Start of Exercise input

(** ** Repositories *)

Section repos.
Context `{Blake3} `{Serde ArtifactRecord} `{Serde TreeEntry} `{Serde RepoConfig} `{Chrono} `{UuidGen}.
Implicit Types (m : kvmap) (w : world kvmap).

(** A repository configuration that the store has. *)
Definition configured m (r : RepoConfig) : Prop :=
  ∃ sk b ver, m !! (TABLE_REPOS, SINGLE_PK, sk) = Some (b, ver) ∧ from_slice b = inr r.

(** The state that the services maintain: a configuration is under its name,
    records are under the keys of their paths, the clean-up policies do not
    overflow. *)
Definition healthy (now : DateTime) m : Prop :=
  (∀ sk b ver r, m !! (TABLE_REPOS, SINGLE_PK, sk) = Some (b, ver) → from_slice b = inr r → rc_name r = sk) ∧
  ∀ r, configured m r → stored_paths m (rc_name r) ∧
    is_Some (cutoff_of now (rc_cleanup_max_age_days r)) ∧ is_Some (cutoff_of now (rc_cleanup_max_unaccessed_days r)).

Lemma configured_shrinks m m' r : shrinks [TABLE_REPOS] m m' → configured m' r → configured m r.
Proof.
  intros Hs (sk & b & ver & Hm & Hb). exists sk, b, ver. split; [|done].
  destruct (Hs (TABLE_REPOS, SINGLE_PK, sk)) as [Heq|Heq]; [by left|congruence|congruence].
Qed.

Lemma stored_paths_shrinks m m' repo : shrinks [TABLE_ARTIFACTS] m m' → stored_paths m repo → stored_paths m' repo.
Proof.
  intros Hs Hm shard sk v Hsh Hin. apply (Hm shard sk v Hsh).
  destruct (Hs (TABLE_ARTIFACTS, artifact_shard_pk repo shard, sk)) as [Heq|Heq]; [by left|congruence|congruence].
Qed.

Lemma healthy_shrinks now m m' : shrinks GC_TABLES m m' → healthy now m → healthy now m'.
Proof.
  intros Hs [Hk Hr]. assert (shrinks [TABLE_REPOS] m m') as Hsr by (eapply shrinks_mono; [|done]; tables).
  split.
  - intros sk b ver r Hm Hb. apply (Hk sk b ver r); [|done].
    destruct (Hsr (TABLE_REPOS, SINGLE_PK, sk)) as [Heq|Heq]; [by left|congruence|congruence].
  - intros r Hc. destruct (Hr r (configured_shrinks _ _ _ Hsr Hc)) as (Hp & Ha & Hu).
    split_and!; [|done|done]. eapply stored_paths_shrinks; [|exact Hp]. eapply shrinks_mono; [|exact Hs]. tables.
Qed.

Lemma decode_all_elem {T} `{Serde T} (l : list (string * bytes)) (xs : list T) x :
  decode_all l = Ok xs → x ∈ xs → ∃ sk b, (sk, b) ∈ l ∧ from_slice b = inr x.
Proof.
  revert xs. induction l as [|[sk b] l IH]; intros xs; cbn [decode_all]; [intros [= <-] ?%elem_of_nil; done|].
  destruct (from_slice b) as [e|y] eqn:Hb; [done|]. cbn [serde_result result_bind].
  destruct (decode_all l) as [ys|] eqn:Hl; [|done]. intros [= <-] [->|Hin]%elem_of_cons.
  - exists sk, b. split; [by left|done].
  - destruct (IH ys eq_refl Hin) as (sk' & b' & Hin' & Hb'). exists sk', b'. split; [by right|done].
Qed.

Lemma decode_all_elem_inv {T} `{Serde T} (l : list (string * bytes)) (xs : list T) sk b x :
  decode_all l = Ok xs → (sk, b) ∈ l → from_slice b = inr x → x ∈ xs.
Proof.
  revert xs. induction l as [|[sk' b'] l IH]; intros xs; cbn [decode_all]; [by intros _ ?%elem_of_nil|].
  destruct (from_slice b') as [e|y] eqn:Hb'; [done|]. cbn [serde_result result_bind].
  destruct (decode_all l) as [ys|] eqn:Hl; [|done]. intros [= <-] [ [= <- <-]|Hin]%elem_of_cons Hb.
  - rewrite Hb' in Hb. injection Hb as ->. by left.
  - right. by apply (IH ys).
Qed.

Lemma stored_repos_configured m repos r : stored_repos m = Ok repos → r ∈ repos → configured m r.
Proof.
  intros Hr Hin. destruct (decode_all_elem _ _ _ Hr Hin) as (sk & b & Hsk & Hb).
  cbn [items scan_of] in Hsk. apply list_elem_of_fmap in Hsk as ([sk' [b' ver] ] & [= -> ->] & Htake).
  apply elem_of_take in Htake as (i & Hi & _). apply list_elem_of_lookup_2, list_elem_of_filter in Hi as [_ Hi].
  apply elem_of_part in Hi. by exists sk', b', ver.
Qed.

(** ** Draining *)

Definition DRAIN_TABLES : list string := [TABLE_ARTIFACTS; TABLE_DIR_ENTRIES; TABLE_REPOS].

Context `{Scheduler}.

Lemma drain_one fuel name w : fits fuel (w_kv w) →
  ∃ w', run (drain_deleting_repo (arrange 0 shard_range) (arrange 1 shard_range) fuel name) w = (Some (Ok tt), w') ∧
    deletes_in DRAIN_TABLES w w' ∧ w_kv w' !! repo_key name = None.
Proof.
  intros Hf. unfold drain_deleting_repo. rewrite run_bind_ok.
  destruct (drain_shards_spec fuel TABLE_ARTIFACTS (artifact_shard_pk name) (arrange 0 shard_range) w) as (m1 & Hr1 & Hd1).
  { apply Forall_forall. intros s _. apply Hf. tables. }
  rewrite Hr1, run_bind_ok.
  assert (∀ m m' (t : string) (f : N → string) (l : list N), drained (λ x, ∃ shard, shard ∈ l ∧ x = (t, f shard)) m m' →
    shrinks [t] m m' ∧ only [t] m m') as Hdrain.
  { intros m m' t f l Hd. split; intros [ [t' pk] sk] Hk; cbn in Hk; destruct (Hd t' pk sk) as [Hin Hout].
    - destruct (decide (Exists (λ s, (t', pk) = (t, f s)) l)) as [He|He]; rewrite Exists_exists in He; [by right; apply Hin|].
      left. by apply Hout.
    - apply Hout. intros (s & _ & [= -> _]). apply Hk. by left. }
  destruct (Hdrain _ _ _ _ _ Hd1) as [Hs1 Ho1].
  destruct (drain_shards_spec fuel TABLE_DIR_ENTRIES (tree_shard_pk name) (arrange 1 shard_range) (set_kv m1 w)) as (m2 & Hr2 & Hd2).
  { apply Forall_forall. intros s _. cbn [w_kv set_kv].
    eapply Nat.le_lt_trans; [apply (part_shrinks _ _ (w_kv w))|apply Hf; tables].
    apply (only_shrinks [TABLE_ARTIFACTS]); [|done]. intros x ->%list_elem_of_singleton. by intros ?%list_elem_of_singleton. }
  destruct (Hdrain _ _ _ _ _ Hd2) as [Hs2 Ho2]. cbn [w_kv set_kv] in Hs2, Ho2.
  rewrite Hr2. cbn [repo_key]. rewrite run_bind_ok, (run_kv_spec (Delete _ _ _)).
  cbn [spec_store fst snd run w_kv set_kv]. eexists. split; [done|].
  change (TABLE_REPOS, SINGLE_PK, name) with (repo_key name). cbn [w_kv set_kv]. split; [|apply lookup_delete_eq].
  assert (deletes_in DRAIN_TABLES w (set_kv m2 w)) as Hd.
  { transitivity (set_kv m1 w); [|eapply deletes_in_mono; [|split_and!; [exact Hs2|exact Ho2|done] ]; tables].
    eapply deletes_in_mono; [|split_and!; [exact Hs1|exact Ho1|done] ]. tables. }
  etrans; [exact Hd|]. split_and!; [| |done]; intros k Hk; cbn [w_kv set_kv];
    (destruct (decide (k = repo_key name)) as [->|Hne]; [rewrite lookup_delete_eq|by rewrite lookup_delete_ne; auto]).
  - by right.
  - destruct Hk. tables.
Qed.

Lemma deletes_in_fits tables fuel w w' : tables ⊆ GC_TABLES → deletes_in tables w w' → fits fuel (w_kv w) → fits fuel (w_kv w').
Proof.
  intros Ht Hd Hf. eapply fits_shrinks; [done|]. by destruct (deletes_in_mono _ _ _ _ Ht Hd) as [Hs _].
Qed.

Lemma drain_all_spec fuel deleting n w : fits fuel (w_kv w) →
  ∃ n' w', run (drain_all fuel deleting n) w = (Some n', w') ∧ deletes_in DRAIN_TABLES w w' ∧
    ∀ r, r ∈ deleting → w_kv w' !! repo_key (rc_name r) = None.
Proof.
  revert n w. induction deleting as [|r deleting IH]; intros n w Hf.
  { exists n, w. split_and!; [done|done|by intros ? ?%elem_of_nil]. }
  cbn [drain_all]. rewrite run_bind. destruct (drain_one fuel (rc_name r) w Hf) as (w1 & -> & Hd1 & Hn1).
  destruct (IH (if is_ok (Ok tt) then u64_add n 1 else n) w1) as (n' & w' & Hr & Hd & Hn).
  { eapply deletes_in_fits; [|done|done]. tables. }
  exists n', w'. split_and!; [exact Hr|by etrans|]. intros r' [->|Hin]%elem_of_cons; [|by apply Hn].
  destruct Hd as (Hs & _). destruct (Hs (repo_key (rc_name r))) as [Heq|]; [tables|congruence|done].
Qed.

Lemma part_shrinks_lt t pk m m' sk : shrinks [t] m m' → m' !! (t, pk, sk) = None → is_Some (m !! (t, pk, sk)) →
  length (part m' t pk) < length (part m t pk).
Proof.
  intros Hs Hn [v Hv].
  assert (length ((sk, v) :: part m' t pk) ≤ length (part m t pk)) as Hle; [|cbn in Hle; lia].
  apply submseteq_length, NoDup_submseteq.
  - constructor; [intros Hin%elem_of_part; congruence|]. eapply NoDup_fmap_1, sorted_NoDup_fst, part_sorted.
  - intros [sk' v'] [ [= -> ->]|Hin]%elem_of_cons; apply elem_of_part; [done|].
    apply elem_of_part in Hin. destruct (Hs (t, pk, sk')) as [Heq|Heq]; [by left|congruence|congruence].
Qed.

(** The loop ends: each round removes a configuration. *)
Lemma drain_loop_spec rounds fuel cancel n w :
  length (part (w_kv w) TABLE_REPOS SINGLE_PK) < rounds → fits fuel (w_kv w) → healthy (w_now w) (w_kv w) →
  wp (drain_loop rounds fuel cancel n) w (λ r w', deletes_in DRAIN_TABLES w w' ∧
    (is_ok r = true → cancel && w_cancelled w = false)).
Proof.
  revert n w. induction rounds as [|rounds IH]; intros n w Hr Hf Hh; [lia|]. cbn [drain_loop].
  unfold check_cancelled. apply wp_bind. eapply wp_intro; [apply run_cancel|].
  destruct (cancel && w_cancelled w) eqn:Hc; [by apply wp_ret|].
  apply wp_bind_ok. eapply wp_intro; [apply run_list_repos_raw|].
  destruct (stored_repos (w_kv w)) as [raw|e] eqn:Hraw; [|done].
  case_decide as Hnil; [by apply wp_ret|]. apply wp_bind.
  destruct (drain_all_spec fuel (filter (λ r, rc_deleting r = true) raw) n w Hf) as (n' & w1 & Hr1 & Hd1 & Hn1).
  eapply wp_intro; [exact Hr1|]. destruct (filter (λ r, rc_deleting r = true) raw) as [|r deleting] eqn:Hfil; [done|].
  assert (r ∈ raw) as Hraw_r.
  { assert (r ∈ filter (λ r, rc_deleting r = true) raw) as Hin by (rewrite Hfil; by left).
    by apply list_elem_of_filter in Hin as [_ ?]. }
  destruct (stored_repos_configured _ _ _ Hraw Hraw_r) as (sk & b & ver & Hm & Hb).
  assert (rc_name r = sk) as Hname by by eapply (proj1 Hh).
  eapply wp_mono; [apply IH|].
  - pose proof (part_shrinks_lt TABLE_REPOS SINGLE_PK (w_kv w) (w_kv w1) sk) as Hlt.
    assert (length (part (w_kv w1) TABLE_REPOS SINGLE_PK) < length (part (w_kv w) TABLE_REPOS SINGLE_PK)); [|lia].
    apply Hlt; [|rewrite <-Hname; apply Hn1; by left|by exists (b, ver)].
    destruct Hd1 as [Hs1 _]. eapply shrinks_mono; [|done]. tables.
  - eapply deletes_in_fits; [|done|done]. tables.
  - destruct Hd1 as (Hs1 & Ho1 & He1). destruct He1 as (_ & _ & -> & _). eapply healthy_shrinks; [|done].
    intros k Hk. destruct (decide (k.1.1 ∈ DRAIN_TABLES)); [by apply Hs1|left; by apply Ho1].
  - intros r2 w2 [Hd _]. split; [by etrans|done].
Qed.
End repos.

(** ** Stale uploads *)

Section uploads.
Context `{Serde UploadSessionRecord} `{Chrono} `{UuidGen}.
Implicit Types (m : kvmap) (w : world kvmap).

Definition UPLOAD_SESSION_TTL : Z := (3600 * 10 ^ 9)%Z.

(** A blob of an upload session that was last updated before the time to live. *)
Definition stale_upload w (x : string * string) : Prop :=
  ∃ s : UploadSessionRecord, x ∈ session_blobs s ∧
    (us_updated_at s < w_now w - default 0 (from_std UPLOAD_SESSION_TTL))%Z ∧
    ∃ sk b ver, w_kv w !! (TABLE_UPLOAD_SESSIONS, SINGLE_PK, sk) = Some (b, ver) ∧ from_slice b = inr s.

End of Exercise input

## Task goal
Above are the records; from them, give again exactly the lines from the one containing "- constructor; [intros" through the one containing "- intros [sk'", both included.

## Written answer
  - constructor; [intros Hin%elem_of_part; congruence|]. eapply NoDup_fmap_1, sorted_NoDup_fst, part_sorted.
  - intros [sk' v'] [ [= -> ->]|Hin]%elem_of_cons; apply elem_of_part; [done|].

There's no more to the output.